# Using Linux as a Network Drive



## lindseyschlabac (Oct 26, 2004)

Currently we have 11 computers in our office that are networked together to a "server" running windows 2000 pro. I ran up against a very annoying limitation of 10 computers connected at one time. 
I have been told that my best or maybe I should phrase it cheapest solution is to use Linux as my "server"

We do not run any applications straight from our server. Our sever is nothing more than a central location for storing data.

In my mind I think the only thing that I would need to do is to be able to map a network drive to this linux server.

So my question is, 

1. Is this a simple thing for someone who knows next to nothing about linux?

2. One other thing I want to do is connect an external harddrive to back up the entire linux server. 

So I guess it would be nice to have a 1,2,3 list like what linux to purchase for the above application, and someone to say oh mapping network drive is as easy as turning a computer on. Etc.

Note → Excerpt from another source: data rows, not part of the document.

(** * Timeseries_automation: the forecast pipeline core

    A shallow embedding of [src/forecasting/models.py] and [src/pipeline.py]
    with the properties of the baseline forecaster, the splitter, the rolling
    evaluator, the synthetic data source and the orchestrator.

    Conventions.
    - Python [int] is [Z]; Python [float] is Rocq's primitive binary64 [float].
    - A [pd.Series] is a list of (label, value) rows: positional access
      ([iloc], [tail]) works on the list, the index is [map fst].
    - A call that may raise returns [result A]: [Raise e] or [Return x].
    - A generator is the list of the items it yields together with the
      exception that ended it, if any. *)

From Stdlib Require Import ZArith List String Bool Lia Floats.
Import ListNotations.

Set Implicit Arguments.
Open Scope string_scope.
Open Scope list_scope.
Open Scope Z_scope.

(** ** Exceptions *)

Module Py.

(** The classes of exception the modelled code raises or receives from its
    collaborators; all of them derive from Python's [Exception]. *)
Inductive exn : Type :=
| ValueError (msg : string)
| IndexError (msg : string)
| RuntimeError (msg : string)
| OSError (msg : string)
| HTTPError (msg : string).

Definition result (A : Type) : Type := (exn + A)%type.

Definition Raise {A : Type} (e : exn) : result A := inl e.
Definition Return {A : Type} (x : A) : result A := inr x.

Definition bind {A B : Type} (c : result A) (k : A -> result B) : result B :=
  match c with
  | inl e => inl e
  | inr x => k x
  end.

(** Truthiness of an optional string ([if not token]): [None] and the empty
    string are falsy. *)
Definition truthy (s : option string) : bool :=
  match s with
  | Some EmptyString => false
  | Some _ => true
  | None => false
  end.

(** ** Sequences: [len], slices, [range] *)

Definition len {A : Type} (l : list A) : Z := Z.of_nat (List.length l).

(** A slice bound as [slice.indices] normalises it for step 1: a negative
    bound counts from the end, and every bound is clamped to [0, len]. *)
Definition norm_bound (n i : Z) : Z :=
  if i <? 0 then Z.max 0 (i + n) else Z.min i n.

Etc.

thanks


----------



## Skie (Mar 15, 2003)

Your best option is to set up a Samba server which will allow your Windows computers to connect to the Linux server. You can even use Samba as a PDC or BDC. Some linux distro's offer config tools for setting up Samba, but they're fairly limited as there's quite a number of config options for Samba. Your best bet would be to configure it by hand. 

This How To guide should give you plenty of information on how to setup Samba. http://www.tldp.org/HOWTO/SMB-HOWTO.html. Most distro's will include Samba on the install disks, but they won't install it by default. Pick a distro (OpenSUSE, Mandriva, Fedora, Ubuntu, etc) and then install Samba. Then use the guide to configure it and you should be set. 

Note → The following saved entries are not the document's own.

(** C10, as stated, fails on a request to delete with an empty keyword:
    [apiDelete] throws its own error before it reaches the API client, and
    the reason is not the message of the URL constructor. *)
Lemma delete_without_keyword :
  sanitizeBaseUrl (B := Reference.browser) "" = ""
  /\ run (onMessage (B := Reference.browser)
            (Reference.world "" "" true Reference.offline)
            (Reference.message "DELETE_SHORTURL" [("shortUrl", VStr "")]))
     = (Ret (failure "__MSG_errorEnterKeywordToDelete__"), [StorageGet])
  /\ reason_of (B := Reference.browser) (URL_TypeError (Browser := Reference.browser) "")
     = "URL constructor:  is not a valid URL.".
Proof. repeat split; vm_compute; reflexivity. Qed.

(* ================================================================== *)
(** * The base URL *)
(* ================================================================== *)

Section BaseUrl.
Context {B : Browser}.

(** [sanitizeBaseUrl] returns the empty string for an empty input and for
    an input that is no URL once it is trimmed and its white space and
    trailing slashes are removed; being a function, it throws nothing. *)
Lemma sanitizeBaseUrl_parse_failure (u : string) :
  sanitizeBaseUrl "" = ""
  /\ (URL_parse (cleaned u) = None -> sanitizeBaseUrl u = "").
Proof.
  split; [reflexivity|]. intros H. rewrite sanitizeBaseUrl_cleaned, H.
  destruct (truthy_string u); reflexivity.
Qed.

End BaseUrl.

(** C9, at the failing input. The URL [foo:bar] has an opaque origin,
    which serializes as [null]: [sanitizeBaseUrl] returns [nullbar], which
    is no URL, and a second application returns the empty string. *)
Lemma sanitizeBaseUrl_opaque_origin :
  sanitizeBaseUrl (B := Reference.browser) "foo:bar" = "nullbar"
  /\ sanitizeBaseUrl (B := Reference.browser)
       (sanitizeBaseUrl (B := Reference.browser) "foo:bar") = ""
  /\ URL_parse (Browser := Reference.browser) "nullbar" = None.
Proof. repeat split; vm_compute; reflexivity. Qed.

(* ================================================================== *)
(** * Further properties of the operations *)
(* ================================================================== *)

Section Further.
Context {B : Browser}.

As far as the external hard drive, you can either connect it directly to the Linux server and share the mount point or connect it to a Windows server, share that drive, but let others access it through the Linux server (not the best option, but it's an option). 

When configuring Samba, I'd first start with getting it to the point that other computers are able to map the shares and properly access the files. Once you've done that, you can look into using Samba as a PDC/BDC if that's how your network is set up.


----------



## Squashman (Apr 14, 2005)

Samba is definitely a solution.

You could aslo give this a try.
http://www.serverelements.com/naslite.php

Also, many of the SOHO Router manufacturers are making cheap network attached storage. The whole setup is basically web based, so the configuration is pretty easy.


----------



## lindseyschlabac (Oct 26, 2004)

So what I understand is I will

1. Download Ubuntu 
a. Can I use the existing computer I have that is already running windows 2000 Pro and boot up with either linux or the existing? If I do that do I have to partition the harddrive? How would I be able to choose if I want to boot up with windows or linux?

Would I be better off getting another computer that has no operating system?


2. Install Samba


----------



## Skie (Mar 15, 2003)

You can dual boot if you want to use both Windows and Linux on the same PC. Although, if this is going to be a server that's going to be needed at all times, I recommend getting a PC that will be dedicated to Linux only. You don't want to boot to Windows to play a game and everyone else is unable to access the files they need. 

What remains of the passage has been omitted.